- _TASK GOAL_: Below are the records; give the number of lines in them that include the word "JSON", and nothing more.

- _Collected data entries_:
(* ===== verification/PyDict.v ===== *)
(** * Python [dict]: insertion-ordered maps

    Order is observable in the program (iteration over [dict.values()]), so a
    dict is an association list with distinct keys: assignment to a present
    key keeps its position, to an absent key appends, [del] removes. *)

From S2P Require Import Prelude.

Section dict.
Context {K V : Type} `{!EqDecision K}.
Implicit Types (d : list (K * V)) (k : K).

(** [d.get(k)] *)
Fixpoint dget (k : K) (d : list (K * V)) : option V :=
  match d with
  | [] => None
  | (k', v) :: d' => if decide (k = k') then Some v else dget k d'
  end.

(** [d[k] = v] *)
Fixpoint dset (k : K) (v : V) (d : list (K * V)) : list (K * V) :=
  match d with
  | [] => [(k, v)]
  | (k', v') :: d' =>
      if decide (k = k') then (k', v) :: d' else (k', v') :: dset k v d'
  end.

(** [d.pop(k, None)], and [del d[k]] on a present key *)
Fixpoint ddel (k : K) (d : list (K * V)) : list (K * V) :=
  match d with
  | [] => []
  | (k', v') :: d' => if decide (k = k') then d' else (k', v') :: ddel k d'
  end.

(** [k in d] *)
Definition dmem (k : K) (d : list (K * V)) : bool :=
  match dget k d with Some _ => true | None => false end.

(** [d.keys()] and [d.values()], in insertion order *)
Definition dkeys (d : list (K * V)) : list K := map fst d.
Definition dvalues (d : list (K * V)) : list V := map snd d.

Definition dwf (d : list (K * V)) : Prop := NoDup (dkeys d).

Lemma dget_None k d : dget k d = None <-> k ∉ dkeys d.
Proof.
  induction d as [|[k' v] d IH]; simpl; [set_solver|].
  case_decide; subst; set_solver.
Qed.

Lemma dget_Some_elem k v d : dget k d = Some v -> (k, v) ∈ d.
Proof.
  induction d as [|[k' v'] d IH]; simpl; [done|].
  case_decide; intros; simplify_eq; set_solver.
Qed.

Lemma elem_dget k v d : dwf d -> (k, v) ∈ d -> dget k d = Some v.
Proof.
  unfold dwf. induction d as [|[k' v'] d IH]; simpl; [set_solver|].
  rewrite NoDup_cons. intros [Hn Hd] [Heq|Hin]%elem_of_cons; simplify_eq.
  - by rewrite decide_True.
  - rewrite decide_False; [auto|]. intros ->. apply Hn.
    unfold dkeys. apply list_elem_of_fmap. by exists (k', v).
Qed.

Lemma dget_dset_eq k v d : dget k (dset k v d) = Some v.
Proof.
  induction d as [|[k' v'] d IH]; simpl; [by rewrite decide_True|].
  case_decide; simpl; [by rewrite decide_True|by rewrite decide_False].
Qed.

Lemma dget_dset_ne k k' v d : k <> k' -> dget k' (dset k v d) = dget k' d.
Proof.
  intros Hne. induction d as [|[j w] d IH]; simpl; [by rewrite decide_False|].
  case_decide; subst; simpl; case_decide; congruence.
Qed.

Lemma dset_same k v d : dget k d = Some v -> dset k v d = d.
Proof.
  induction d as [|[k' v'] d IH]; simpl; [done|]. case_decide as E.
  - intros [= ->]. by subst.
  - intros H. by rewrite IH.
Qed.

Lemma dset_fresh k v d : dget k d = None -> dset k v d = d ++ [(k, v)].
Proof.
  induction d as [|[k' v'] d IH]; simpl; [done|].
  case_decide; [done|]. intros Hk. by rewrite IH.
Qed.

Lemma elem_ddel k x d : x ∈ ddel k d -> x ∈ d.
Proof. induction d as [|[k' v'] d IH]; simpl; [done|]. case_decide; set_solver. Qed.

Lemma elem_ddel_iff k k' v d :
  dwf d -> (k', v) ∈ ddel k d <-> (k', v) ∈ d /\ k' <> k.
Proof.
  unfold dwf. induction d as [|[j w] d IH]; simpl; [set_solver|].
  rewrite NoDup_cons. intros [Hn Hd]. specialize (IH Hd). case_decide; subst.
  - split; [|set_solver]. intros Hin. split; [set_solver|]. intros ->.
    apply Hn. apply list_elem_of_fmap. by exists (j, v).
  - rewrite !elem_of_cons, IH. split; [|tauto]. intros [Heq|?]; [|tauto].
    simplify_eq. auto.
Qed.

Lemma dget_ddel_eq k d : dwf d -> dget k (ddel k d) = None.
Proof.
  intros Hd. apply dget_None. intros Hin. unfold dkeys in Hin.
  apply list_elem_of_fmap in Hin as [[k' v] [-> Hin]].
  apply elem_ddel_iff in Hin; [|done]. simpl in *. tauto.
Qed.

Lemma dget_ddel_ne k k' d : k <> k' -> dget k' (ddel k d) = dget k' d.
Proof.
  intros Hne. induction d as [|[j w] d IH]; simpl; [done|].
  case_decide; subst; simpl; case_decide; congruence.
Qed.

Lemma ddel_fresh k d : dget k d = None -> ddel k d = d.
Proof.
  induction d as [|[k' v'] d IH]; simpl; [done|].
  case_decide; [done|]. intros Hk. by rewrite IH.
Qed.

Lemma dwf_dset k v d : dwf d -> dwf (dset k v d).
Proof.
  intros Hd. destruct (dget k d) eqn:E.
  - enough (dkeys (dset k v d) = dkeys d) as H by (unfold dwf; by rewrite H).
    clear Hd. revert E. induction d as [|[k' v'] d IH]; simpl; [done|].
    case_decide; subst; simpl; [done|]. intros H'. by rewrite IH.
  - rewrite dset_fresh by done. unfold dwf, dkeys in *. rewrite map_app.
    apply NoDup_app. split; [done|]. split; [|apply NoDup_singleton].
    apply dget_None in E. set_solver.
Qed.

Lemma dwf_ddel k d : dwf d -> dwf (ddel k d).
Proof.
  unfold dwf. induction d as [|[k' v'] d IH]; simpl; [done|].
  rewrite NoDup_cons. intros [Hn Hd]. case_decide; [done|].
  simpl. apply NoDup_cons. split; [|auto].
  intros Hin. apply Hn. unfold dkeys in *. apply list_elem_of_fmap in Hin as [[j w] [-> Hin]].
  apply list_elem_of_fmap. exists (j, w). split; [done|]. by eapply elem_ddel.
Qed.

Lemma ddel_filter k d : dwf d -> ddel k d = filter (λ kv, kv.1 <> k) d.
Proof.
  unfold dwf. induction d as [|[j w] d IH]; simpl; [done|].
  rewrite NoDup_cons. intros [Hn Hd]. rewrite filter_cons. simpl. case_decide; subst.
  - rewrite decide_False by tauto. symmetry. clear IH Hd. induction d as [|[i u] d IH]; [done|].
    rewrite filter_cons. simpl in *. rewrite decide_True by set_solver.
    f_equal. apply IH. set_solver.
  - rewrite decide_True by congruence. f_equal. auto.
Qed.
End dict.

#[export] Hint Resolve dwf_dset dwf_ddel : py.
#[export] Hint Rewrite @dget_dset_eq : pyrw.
==
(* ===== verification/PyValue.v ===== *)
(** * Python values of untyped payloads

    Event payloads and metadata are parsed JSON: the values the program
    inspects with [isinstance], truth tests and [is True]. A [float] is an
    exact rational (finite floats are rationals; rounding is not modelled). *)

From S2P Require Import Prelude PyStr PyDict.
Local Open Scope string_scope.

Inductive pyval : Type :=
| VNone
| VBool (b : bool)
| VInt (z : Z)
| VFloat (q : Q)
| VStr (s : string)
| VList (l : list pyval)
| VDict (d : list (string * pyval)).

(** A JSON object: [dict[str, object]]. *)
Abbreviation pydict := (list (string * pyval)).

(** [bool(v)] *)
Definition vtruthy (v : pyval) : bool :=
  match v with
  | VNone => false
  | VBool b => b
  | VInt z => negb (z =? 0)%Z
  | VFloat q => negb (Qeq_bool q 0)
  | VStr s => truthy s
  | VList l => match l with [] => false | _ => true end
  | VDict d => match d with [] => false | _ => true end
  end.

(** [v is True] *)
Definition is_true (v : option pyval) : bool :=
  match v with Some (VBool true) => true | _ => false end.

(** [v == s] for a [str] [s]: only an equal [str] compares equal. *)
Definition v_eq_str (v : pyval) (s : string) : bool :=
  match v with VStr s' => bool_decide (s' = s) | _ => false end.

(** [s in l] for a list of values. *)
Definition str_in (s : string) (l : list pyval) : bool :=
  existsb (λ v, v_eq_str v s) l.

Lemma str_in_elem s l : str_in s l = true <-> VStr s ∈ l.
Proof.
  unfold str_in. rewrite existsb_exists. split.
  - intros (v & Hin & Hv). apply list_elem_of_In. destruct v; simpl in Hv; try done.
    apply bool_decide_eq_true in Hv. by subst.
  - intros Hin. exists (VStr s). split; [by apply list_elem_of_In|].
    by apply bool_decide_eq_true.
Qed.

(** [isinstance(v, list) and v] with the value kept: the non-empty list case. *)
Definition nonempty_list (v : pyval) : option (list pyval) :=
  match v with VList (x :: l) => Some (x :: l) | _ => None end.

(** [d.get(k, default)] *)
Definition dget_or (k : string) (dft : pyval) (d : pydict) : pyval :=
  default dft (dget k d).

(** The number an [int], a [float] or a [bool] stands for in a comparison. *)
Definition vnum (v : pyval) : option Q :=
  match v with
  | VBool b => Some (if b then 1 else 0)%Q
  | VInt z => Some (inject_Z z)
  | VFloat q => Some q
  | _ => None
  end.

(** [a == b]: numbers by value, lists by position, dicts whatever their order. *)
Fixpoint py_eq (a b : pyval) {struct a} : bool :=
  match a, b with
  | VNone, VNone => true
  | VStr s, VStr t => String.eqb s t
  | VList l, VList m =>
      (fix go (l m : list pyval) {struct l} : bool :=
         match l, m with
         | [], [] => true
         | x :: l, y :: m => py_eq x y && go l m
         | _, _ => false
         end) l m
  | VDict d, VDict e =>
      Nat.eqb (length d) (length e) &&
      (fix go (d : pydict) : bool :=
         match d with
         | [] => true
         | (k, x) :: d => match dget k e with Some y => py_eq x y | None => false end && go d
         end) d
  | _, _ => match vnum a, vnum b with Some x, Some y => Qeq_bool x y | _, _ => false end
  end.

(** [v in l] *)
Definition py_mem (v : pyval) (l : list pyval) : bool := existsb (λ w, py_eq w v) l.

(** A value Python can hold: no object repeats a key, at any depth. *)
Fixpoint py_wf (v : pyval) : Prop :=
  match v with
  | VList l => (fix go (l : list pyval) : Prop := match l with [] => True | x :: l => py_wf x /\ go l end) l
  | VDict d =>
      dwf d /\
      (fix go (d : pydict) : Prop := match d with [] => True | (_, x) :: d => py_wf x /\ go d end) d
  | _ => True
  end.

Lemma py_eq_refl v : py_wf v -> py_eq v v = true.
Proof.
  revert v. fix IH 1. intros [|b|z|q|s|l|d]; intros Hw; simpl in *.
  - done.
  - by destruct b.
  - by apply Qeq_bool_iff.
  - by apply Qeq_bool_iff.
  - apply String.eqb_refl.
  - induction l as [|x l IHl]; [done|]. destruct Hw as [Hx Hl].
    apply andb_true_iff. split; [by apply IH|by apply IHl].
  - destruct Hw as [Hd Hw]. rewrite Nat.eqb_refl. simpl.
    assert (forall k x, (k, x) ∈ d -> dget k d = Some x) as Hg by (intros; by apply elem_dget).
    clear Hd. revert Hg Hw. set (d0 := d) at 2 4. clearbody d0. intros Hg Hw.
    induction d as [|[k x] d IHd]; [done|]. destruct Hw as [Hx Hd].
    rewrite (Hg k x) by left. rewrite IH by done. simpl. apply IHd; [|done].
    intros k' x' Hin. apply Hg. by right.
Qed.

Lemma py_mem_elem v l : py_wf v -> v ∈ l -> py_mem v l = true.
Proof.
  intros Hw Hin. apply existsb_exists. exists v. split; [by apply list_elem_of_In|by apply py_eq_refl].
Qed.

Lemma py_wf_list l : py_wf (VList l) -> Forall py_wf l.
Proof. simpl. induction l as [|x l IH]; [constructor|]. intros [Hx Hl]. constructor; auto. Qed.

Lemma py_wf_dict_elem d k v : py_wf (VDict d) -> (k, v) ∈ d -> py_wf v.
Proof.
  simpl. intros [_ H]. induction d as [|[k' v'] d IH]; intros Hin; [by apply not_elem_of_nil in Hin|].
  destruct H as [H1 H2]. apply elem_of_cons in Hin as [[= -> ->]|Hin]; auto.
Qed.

- _RESPONSE BELOW_: 2